Scoperto un buco nero gigante che la scienza ha difficoltà a spiegare
È stato chiamato SDSS J0100 + 2802, dietro questa insulsa sigla si nasconde il quasar più brillante dell’universo primordiale – sette volte più luminoso di qualunque altro quasar conosciuto – alimentato da un enorme buco nero (ben 12 miliardi di masse solari, contro i 4 milioni di masse della nostra Via Lattea), il più massiccio finora noto in epoche così remote.
A scoprirlo, grazie alle osservazioni effettuate con diversi telescopi (il Large Binocular Telescope dell’Arizona, il Lijiang nello Yunnan in Cina, il Multiple Mirror Telescope, il Magellan Telescope dell’Osservatorio di Las Campanas in Cile e il Gemini North posto sul Mauna Kea, nelle Hawaii) è stato Xue-Bing Wu, professore di astrofisica dell’Università di Pechino che ha lavorato a stretto contatto con un un team internazionale di astronomi. Il “mostro cosmico” si trova a 12,8 miliardi di anni luce dalla Terra.
La scoperta, pubblicata nell’ultimo numero della rivista Nature (26 febbraio), è di fondamentale importanza per capire come questi oggetti celesti si sono evoluti 900 milioni di anni dopo il Bing Bang. Xue-Bing Wu si chiede: “Come hanno potuto un quasar così luminoso e un buco nero così massiccio formarsi così presto nella storia dell’universo, in un’epoca risalente poco dopo la formazione delle prime stelle e galassie? E qual è il rapporto tra questo enorme buco nero e l’ambiente circostante, compresa la sua galassia ospitante?”

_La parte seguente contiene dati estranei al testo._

Lemma map_user_loop_spec f : (forall v j, cont v j = 0) -> forall i j n s tb,
  aspace_at s d tb -> 0 <= i -> 0 <= j < PTE_PER_PAGE -> 0 <= n -> i * PTE_PER_PAGE + j + n <= 2 ^ 19 ->
  lo <= i * PTE_PER_PAGE + j -> i * PTE_PER_PAGE + j + n <= hi -> j + n <= PTE_PER_PAGE * Z.of_nat f ->
  exists e s' tb', map_user_loop f (page_addr d) i j n attr s = Some (e, s') /\ grown cont attr lo hi d s tb s' tb' /\
    (e = E_OK /\ (forall v, i * PTE_PER_PAGE + j <= v < i * PTE_PER_PAGE + j + n -> page_entry s' d v ≠ 0) \/
     e = E_NOMEM /\ free s' = ∅).
Proof.
  intros Hcont. induction f as [|f IH]; intros i j n s tb HA Hi Hj Hn Hmax Hlo Hhi Hfuel; cbn [map_user_loop].
  { rewrite (proj2 (Z.eqb_eq n 0)) by lia. exists E_OK, s, tb. split; [done|]. split; [by apply grown_refl|]. left. split; [done|lia]. }
  destruct (Z.eqb_spec n 0) as [->|Hnz].
  { exists E_OK, s, tb. split; [done|]. split; [by apply grown_refl|]. left. split; [done|lia]. }
  destruct (user_table_spec s tb i HA ltac:(unfold PTE_PER_PAGE in *; lia)) as [[He ->]|(t & s1 & tb1 & -> & Ht & Hg1 & Htb)];
    cbn [mbind option_bind].
  { exists E_NOMEM, s, tb. split; [done|]. split; [by apply grown_refl|]. by right. }
  rewrite p2v_frame by done.
  destruct (map_pages_loop_spec (Z.to_nat (PTE_PER_PAGE - j)) Hcont j n s1 tb1 i t (gr_ok _ _ _ _ _ _ _ _ _ Hg1) Htb) as (e & n' & s2 & -> & Hg2 & Hor);
    [lia..|]. pose proof (grown_trans _ _ _ _ _ _ _ _ _ _ _ Hg1 Hg2) as Hg. cbn [mbind option_bind].
  rewrite Z2Nat.id in Hor by lia.
  destruct Hor as [(-> & -> & Hv)|[-> He]]; cbn [negb].
  2:{ exists E_NOMEM, s2, tb1. split; [done|]. split; [done|]. by right. }
  change (E_OK =? E_OK) with true. cbn [negb].
  destruct (decide (n <= PTE_PER_PAGE - j)).
  { exists E_OK, s2, tb1. rewrite Z.min_r, Z.sub_diag in * by lia. split; [by destruct f|]. split; [done|]. by left. }
  rewrite Z.min_l in * by lia.
  destruct (IH (i + 1) 0 (n - (PTE_PER_PAGE - j)) s2 tb1 (gr_ok _ _ _ _ _ _ _ _ _ Hg2)) as (e & s3 & tb3 & E & Hg3 & Hor);
    [unfold PTE_PER_PAGE in *; lia..|].
  exists e, s3, tb3. split; [done|]. split; [by eapply grown_trans|]. destruct Hor as [[-> Hv3]|?]; [left|by right].
  split; [done|]. intros v Hvr. destruct (decide (v < (i + 1) * PTE_PER_PAGE)); [|apply Hv3; unfold PTE_PER_PAGE in *; lia].
  rewrite (gr_old _ _ _ _ _ _ _ _ _ Hg3); [|unfold PTE_PER_PAGE in *; lia|left]; apply Hv; unfold PTE_PER_PAGE in *; lia.
Qed.

End Map.

(** ** Shrinking of an address space *)

Definition frame_of (e : Z) : Z := e / PAGE_SIZE.

Lemma frame_of_entry e f a : is_entry e f a -> frame_of e = f.
Proof. intros (_ & Ha & _ & ->). unfold frame_of. rewrite Z.div_add_l, Z.div_small by (done || lia). lia. Qed.

Definition in_map (s : machine) (f : Z) : Prop := f < 32 * num_blocks s.1.

(** From [s] to [s'] the pages of [lo, hi) have gone, their frames are free
    again if [release], and so are those of the tables that [tb'] has not;
    nothing else has changed. *)
Record shrunk (release : bool) (lo hi d : Z) (s : machine) (tb : gmap Z Z) (s' : machine) (tb' : gmap Z Z) : Prop := {
  sh_ok : aspace_at s' d tb';
  sh_map : num_blocks s'.1 = num_blocks s.1;
  sh_entry v : 0 <= v < 2 ^ 19 -> page_entry s' d v = if decide (lo <= v < hi) then 0 else page_entry s d v;
  sh_tables : tb' ⊆ tb;
  sh_free f : f ∈ free s' <-> f ∈ free s \/ in_map s f /\
    (release = true /\ (exists v, 0 <= v < 2 ^ 19 /\ lo <= v < hi /\ page_entry s d v ≠ 0 /\ frame_of (page_entry s d v) = f) \/
     exists i, tb !! i = Some f /\ tb' !! i = None);
  sh_frame f j : 0 <= j < PTE_PER_PAGE -> f ≠ d -> (forall i, tb !! i ≠ Some f) -> wd s' f j = wd s f j;
}.

(** A frame that is given back is mapped once only. *)
Definition once (release : bool) (lo hi d : Z) (s : machine) : Prop :=
  release = true -> forall v v', 0 <= v < 2 ^ 19 -> 0 <= v' < 2 ^ 19 -> lo <= v < hi -> v ≠ v' ->
    page_entry s d v ≠ 0 -> page_entry s d v' ≠ 0 -> frame_of (page_entry s d v) ≠ frame_of (page_entry s d v').

Lemma shrunk_none release lo hi d s tb :
  aspace_at s d tb -> (forall v, 0 <= v < 2 ^ 19 -> lo <= v < hi -> page_entry s d v = 0) -> shrunk release lo hi d s tb s tb.
Proof.
  intros HA Hz. split; try done.
  - intros v Hv. case_decide; [|done]. by apply Hz.
  - intros f. split; [by left|]. intros [?|(_ & [(_ & v & Hv & Hlo & Hne & _)|(i & H1 & H2)])]; [done| |congruence].
    by rewrite Hz in Hne.
Qed.

Lemma once_shrunk release lo hi d s tb s' tb' a b : once release lo hi d s -> shrunk release a b d s tb s' tb' -> once release lo hi d s'.
Proof.
  intros Ho Hs Hr v v' Hv Hv' Hlo Hne. rewrite !(sh_entry _ _ _ _ _ _ _ _ Hs) by done. repeat case_decide; try done.
  by apply Ho.
Qed.

Lemma shrunk_trans release lo mid hi d s tb s1 tb1 s2 tb2 :
  lo <= mid <= hi -> shrunk release lo mid d s tb s1 tb1 -> shrunk release mid hi d s1 tb1 s2 tb2 -> shrunk release lo hi d s tb s2 tb2.
Proof.
  intros Hm H1 H2.
  assert (Hent : forall v, 0 <= v < 2 ^ 19 -> mid <= v < hi -> page_entry s1 d v = page_entry s d v).
  { intros v Hv Hr. rewrite (sh_entry _ _ _ _ _ _ _ _ H1), decide_False by (done || lia). done. }
  split.
  - apply H2.
  - rewrite (sh_map _ _ _ _ _ _ _ _ H2). apply H1.
  - intros v Hv. rewrite (sh_entry _ _ _ _ _ _ _ _ H2), (sh_entry _ _ _ _ _ _ _ _ H1) by done. repeat case_decide; (done || lia).
  - etrans; [apply H2|apply H1].
  - intros f. rewrite (sh_free _ _ _ _ _ _ _ _ H2), (sh_free _ _ _ _ _ _ _ _ H1). unfold in_map. rewrite (sh_map _ _ _ _ _ _ _ _ H1).
    split.
    + intros [[?|(? & [(? & v & ? & ? & ?)|(i & ? & Hn)])]|(? & [(? & v & Hv & Hr & Hp & Hf)|(i & Hi & ?)])]; [by left|..]; right; (split; [done|]).
      * left. split; [done|]. exists v. split_and!; try done; lia.
      * right. exists i. split; [done|]. destruct (tb2 !! i) eqn:E; [|done].
        by rewrite (lookup_weaken _ _ _ _ E (sh_tables _ _ _ _ _ _ _ _ H2)) in Hn.
      * left. split; [done|]. rewrite Hent in Hp, Hf by (done || lia). exists v. split_and!; try done; lia.
      * right. exists i. split; [|done]. by eapply lookup_weaken; [|apply H1].
    + intros [?|(Hmp & [(? & v & Hv & Hr & Hp & Hf)|(i & Hi & Hn)])]; [by left; left|..].
      * destruct (decide (v < mid)); [left; right|right]; (split; [done|]); left; (split; [done|]); exists v;
          rewrite ?Hent by (done || lia); split_and!; (done || lia).
      * destruct (tb1 !! i) as [f'|] eqn:E; [right|left; right]; (split; [done|]); right; exists i; [|done].
        rewrite (lookup_weaken _ _ _ _ E (sh_tables _ _ _ _ _ _ _ _ H1)) in Hi. split; congruence.
  - intros f j Hj Hd Ht. rewrite (sh_frame _ _ _ _ _ _ _ _ H2); [by apply (sh_frame _ _ _ _ _ _ _ _ H1)|done|done|].
    intros i Hi. apply (Ht i). by eapply lookup_weaken; [|apply H1].
Qed.

(** A frame given back, by its physical or its kernel address. *)
Lemma page_free_spec s f p :
  palloc_wf s.1 -> 0 <= f < 2 ^ 19 -> p = f * PAGE_SIZE \/ p = page_addr f ->
  exists s', page_free s p = Some s' /\ s'.2 = s.2 /\ palloc_wf s'.1 /\ num_blocks s'.1 = num_blocks s.1 /\
    forall g, g ∈ free s' <-> g ∈ free s \/ in_map s f /\ g = f.
Proof.
  intros Hwf Hf Hp. destruct (pfree_spec s.1 f 0 Hwf Hf ltac:(by vm_compute)) as (mm' & E & Hwf' & Hfr). rewrite Z.add_0_r in E.
  assert (Ep : pfree s.1 p = Some mm').
  { destruct Hp as [->| ->]; [|done]. rewrite <- E. unfold pfree. rewrite (v2p_frame f Hf).
    replace (kern_v2p (f * PAGE_SIZE)) with (f * PAGE_SIZE); [done|]. unfold kern_v2p, SUPERVISOR_START, PAGE_SIZE.
    change (u32 (Z.lnot 0x80000000)) with (Z.ones 31). rewrite Z.land_ones, Z.mod_small; lia. }
  exists (mm', s.2). unfold page_free. rewrite Ep. split_and!; try done; [by eapply pfree_blocks|]. intros g. cbn [fst].
  unfold in_map. case_decide as Hm; [rewrite Hfr; set_solver|]. subst mm'. naive_solver.
Qed.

I quasar (QUASi-stellAR radio source) sono stati scoperti per la prima volta nel 1963, ad oggi gli astronomi ne hanno individuato oltre 200mila. Tecnicamente un quasar è un nucleo galattico attivo particolarmente luminoso. Molto distanti dalla Terra, hanno un potenziale energetico come nessun altro oggetto cosmico, emettendo energia equivalente a centinaia di normali galassie.